Lors de son déplacement au Salon international de l’agriculture à Paris, le 26 février, Marine Le Pen, cheffe de file du Rassemblement national (RN), a été confrontée à une citoyenne qui l’a accusée de « voler les Français ». Cette interpellation a eu lieu alors qu’elle circulait parmi les visiteurs, un moment capté par BFM TV et qui a rapidement suscité une attention médiatique.
EN BREF
- Marine Le Pen accusée de « voler les Français » au Salon de l’Agriculture.
- Elle a réitéré ses accusations contre LFI, les qualifiant de légitimant la violence.
- Jean-Luc Mélenchon a défendu son mouvement en affirmant que le peuple n’est pas raciste.
Dans sa réponse, Marine Le Pen a rapidement rétorqué : « Et LFI les tue », faisant référence à ses accusations précédentes à l’encontre de La France Insoumise (LFI) et de son lien supposé avec des mouvements de violence. Cette réaction a fait écho aux déclarations qu’elle avait formulées la veille sur la même chaîne, où elle accusait LFI de soutenir le collectif Jeune Garde, un groupe antifasciste lié à la mort de Quentin Deranque, survenue à Lyon le 12 février dernier.
Au cours de cette journée, elle n’a pas hésité à élargir son propos en visant également Jean-Luc Mélenchon, le leader de LFI, qu’elle a accusé de légitimer la violence par ses discours.
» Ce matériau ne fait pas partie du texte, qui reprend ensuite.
Record AchievementRule := { rule_id : jstring; hidden : bool; rule_test : Z -> BlogProgress -> nat -> bool }.
Definition FLOWER_STYLES : list jstring := js_filter (fun s => negb (js_eqb s (u "golden"))) (map style_text REACTIVE_STYLES).
Definition has_colon (id : jstring) : bool := includes id (u ":").
Definition rule (id : string) (hidden : bool) (test : Z -> BlogProgress -> nat -> bool) : AchievementRule := {| rule_id := u id; hidden := hidden; rule_test := test |}.
Definition ACHIEVEMENTS : list AchievementRule := [
  rule "first-reaction" false (fun _ p _ => existsb has_colon (discovered p));
  rule "first-legend" false (fun _ _ legendary => 1 <=? legendary)%nat;
  rule "five-legends" false (fun _ _ legendary => 5 <=? legendary)%nat;
  rule "all-flowers" false (fun _ p _ => forallb (fun s => bool_decide (s ++ u ":flower" ∈ discovered p)) FLOWER_STYLES);
  rule "night-reader" false (fun _ p _ => existsb (fun e => getHours (at_ms e.2) <? 5) (reads p));
  rule "boss-slayer" false (fun _ p _ => 10 <=? bossKills p);
  rule "shiny" false (fun _ p _ => 1 <=? shinies p);
  rule "glitch" true (fun _ p _ => 1 <=? glitches p);
  rule "konami" true (fun _ p _ => konami p);
  rule "traveler" false (fun today p _ => traveler (computeTransformations today p));
  rule "regular" false (fun today p _ => regular (computeTransformations today p));
  rule "mastery" false (fun today p _ => (0 <? length (masteredStyles (computeTransformations today p)))%nat);
  rule "golden" false (fun _ _ legendary => 10 <=? legendary)%nat].

(** The effect of the engine that unlocks achievements: the ones it announces. *)
Definition legendary_count (p : BlogProgress) : nat := length (js_filter (fun r => bool_decide (lr_id r ∈ discovered p)) LEGENDARY_REACTIONS).
Definition unlocked (today : Z) (p : BlogProgress) : list jstring :=
  map rule_id (js_filter (fun r => negb (bool_decide (rule_id r ∈ achievements p)) && rule_test r today p (legendary_count p)) ACHIEVEMENTS).
Definition unlock (today : Z) (v : visitor) : option visitor :=
  '(p, v) ← load v;
  match unlocked today p with [] => Some v | l => updateProgress (fun p => with_achievements (achievements p ++ l) p) v end.


(** ** Lemmas: what is stored *)

(** Text and numbers that JSON carries. *)
Definition count_ok (n : Z) : Prop := Z.abs n <= 2 ^ 53.
Definition read_ok (e : jstring * read_post) : Prop := units e.1 /\ Forall units (tags e.2) /\ units (style e.2) /\ count_ok (at_ms e.2).
Record progress_ok (p : BlogProgress) : Prop := {
  discovered_ok : NoDup (discovered p) /\ Forall units (discovered p);
  reads_ok : NoDup (reads p).*1 /\ Forall read_ok (reads p);
  visits_ok : NoDup (visitDays p) /\ Forall units (visitDays p) /\ (length (visitDays p) <= 60)%nat;
  counters_ok : 0 <= bossKills p /\ 0 <= shinies p /\ 0 <= glitches p;
  achievements_ok : NoDup (achievements p) /\ Forall units (achievements p) }.
Definition counters_fit (p : BlogProgress) : Prop := count_ok (bossKills p) /\ count_ok (shinies p) /\ count_ok (glitches p).
(* ===== verification/SpaceRoutes.v ===== *)
(** * Spaces in addresses, and the pages they scope

    web/src/lib/space-routes.ts, memo-views.ts, components/AppSidebar/routes.ts,
    components/MemoView/navigation.ts, the search of components/AppSidebar/QuickFindDialog.tsx
    and the redirect of contexts/SpaceContext.tsx: a Space is a prefix of the address of a
    collection page.  [matchPath] of the router is a parameter. *)

From S2P Require Import Prelude JSString JSRegExp HostUnicode MemoRichText AuthRoutes MemoFilters.

(** ** space-routes.ts *)

Record space_route := { basePath : jstring; route_pathname : jstring }.

(** Removes the slashes at the end. *)
Fixpoint drop_slashes (s : jstring) : jstring := match s with 47 :: s' => drop_slashes s' | _ => s end.
Definition without_end_slashes (s : jstring) : jstring := rev (drop_slashes (rev s)).
Definition not_slash (c : Z) : bool := negb (c =? 47).
(** A Space and the page within it, from the whole path, in any case. *)
Definition SPACE_PATH : re :=
  (StartOf false +++ char 47 +++ case_text (u "space") +++ char 47 +++ Group 1 (plus (Chars not_slash))
   +++ opt (Group 2 (char 47 +++ star dot)) +++ EndOf false)%re.
Definition space_base (id : jstring) : jstring := u "/space/" ++ id.
Definition getSpaceRoute (pathname : jstring) : option space_route :=
  let path := without_end_slashes pathname in
  m ← exec_from false SPACE_PATH path 0;
  Some {| basePath := space_base (default [] (capture path m 1));
          route_pathname := match capture path m 2 with None | Some [] => ROUTES.EXPLORE | Some p => p end |}.
Definition getUnscopedPath (pathname : jstring) : jstring :=
  match getSpaceRoute pathname with Some r => route_pathname r | None => pathname end.
(** The same, but a path of one character is kept. *)
Definition trimmed_path (pathname : jstring) : jstring := if (1 <? length pathname)%nat then without_end_slashes pathname else pathname.
(** [/^\/categories\/[^/]+$/]. *)
Definition CATEGORY_PATH : re := (StartOf false +++ text (u "/categories/") +++ plus (Chars not_slash) +++ EndOf false)%re.
Definition getSpaceNavigationPath (base pathname : jstring) : option jstring :=
  let path := trimmed_path pathname in
  if js_eqb path (u "/") || js_eqb path ROUTES.EXPLORE then Some base
  else if js_eqb path ROUTES.HOME || js_eqb path ROUTES.ATTACHMENTS || js_eqb path ROUTES.READ_LATER || js_eqb path ROUTES.ARCHIVED
          || test false CATEGORY_PATH path
  then Some (base ++ path)
  else None.

(** ** memo-views.ts *)

Inductive MemoScope := scope_home | scope_explore | scope_archived.
#[export] Instance MemoScope_eq_dec : EqDecision MemoScope.
Proof. solve_decision. Defined.

(** [The part before the query and the fragment]. *)
Fixpoint before_query (s : jstring) : jstring :=
  match s with [] => [] | c :: s' => if (c =? 63) || (c =? 35) then [] else c :: before_query s' end.
Definition cleanPathname (value : jstring) : jstring :=
  trimmed_path (match before_query value with [] => ROUTES.HOME | p => p end).

Section Views.
Context `{HostUnicode}.

Definition isMemoScopeRoute (pathname : jstring) : bool :=
  let comparablePath := to_lower (getUnscopedPath (cleanPathname pathname)) in
  js_eqb comparablePath ROUTES.HOME || js_eqb comparablePath ROUTES.EXPLORE || js_eqb comparablePath ROUTES.ARCHIVED.
Definition getMemoScopePath (explore : bool) : jstring := if explore then ROUTES.EXPLORE else ROUTES.HOME.

Record scope_options := {
  currentUsername : option jstring; detailFrom : option jstring; memoArchived : bool; fallback : option MemoScope }.
(** [/^\/u\/([^/]+)$/i]. *)
Definition PROFILE_PATH : re := (StartOf false +++ char 47 +++ anycase 85 117 +++ char 47 +++ Group 1 (plus (Chars not_slash)) +++ EndOf false)%re.
(** A profile's path; [None] inside: [decodeURIComponent] throws. *)
Definition profile_scope (options : scope_options) (encoded : jstring) : option MemoScope :=
  match nonempty (currentUsername options) with
  | Some name => decoded ← decodeURIComponent encoded; Some (if js_eqb decoded name then scope_home else scope_explore)
  | None => Some scope_explore
  end.
Fixpoint resolve_scope (depth : nat) (pathname : jstring) (options : scope_options) : option MemoScope :=
  let cleanPath := getUnscopedPath (cleanPathname pathname) in
  let comparablePath := to_lower cleanPath in
  if js_eqb comparablePath ROUTES.EXPLORE then Some scope_explore
  else if js_eqb comparablePath ROUTES.ARCHIVED then Some scope_archived
  else if js_eqb comparablePath ROUTES.HOME then Some scope_home
  else
    match exec_from false PROFILE_PATH cleanPath 0 with
    | Some m => profile_scope options (default [] (capture cleanPath m 1))
    | None =>
        let in_memo := starts_with comparablePath (u "/memos/") in
        let last_resort := if in_memo && memoArchived options then Some scope_archived else Some (default scope_explore (fallback options)) in
        match nonempty (detailFrom options), depth with
        | Some from, S depth' =>
            if in_memo then
              resolve_scope depth' from {| currentUsername := currentUsername options; detailFrom := None; memoArchived := false; fallback := fallback options |}
            else last_resort
        | _, _ => last_resort
        end
    end.
(** The inner call has no [detailFrom] of its own. *)
Definition resolveMemoScope (pathname : jstring) (options : scope_options) : option MemoScope := resolve_scope 1 pathname options.
Definition no_options : scope_options := {| currentUsername := None; detailFrom := None; memoArchived := false; fallback := None |}.

(** ** AppSidebar/routes.ts *)

Inductive SidebarRouteKind :=
  | memo_scope (s : MemoScope) | profile | views | attachments | inbox | settings | memo | empty.
Inductive RouteSearchScope := remembered_collection | user_collection | profile_search | all_search.
Inductive RouteComposePlacement := remembered_space | unassigned.
Record RouteActionPolicy := { searchScope : RouteSearchScope; searchDestination : option jstring; composePlacement : RouteComposePlacement }.

Context (matchPath : jstring -> jstring -> bool).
Elle a affirmé que les déclarations de Mélenchon, en tant que figure de proue des Insoumis, participaient à une stratégie qu’elle qualifie de « stratégie du pire ». Pour Marine Le Pen, tout ce qui se situe à droite de LFI est perçu comme du fascisme, une opinion qu’elle a partagée avec vigueur lors de ses interventions médiatiques.
Dans un meeting tenu le même jour, Mélenchon a réagi à ces attaques en affirmant que le peuple français, qu’il soit de droite ou de gauche, n’est pas raciste. Sa déclaration visait à contrer le discours de Le Pen qui cherche à associer LFI à des actes violents et à des mouvements extrémistes.
Le 25 février, Marine Le Pen avait également exprimé son inquiétude face aux alliances potentielles entre d’autres mouvements de gauche et LFI à l’approche des élections municipales. Elle a mis en garde contre le fait de s’engager dans des alliances électorales avec un mouvement qu’elle accuse de ne pas avoir rompu avec le collectif Jeune Garde. Cette déclaration a été faite lors d’une intervention sur BFMTV, où elle a critiqué les intentions de certains partis de gauche qui pourraient envisager de se rapprocher de LFI.
Interrogée sur la stratégie de la droite, Le Pen a été catégorique en affirmant qu’il n’était pas question de retirer des candidats du RN lors des élections, même pour contrer LFI. Elle a ainsi insinué que les macronistes, représentés par Aurore Bergé, manquaient de respect pour la démocratie, soulignant que les conseillers municipaux d’opposition sont élus lors du second tour des municipales.
Ce nouvel échange au Salon de l’Agriculture souligne les tensions croissantes entre les différents acteurs politiques à l’approche des élections. Les accusations réciproques entre Le Pen et Mélenchon révèlent un climat électoral particulièrement chargé, où chaque mot peut être interprété et utilisé contre l’adversaire. Dans cette bataille politique, les enjeux sont plus que jamais présents, et les relations entre les parties, tendues.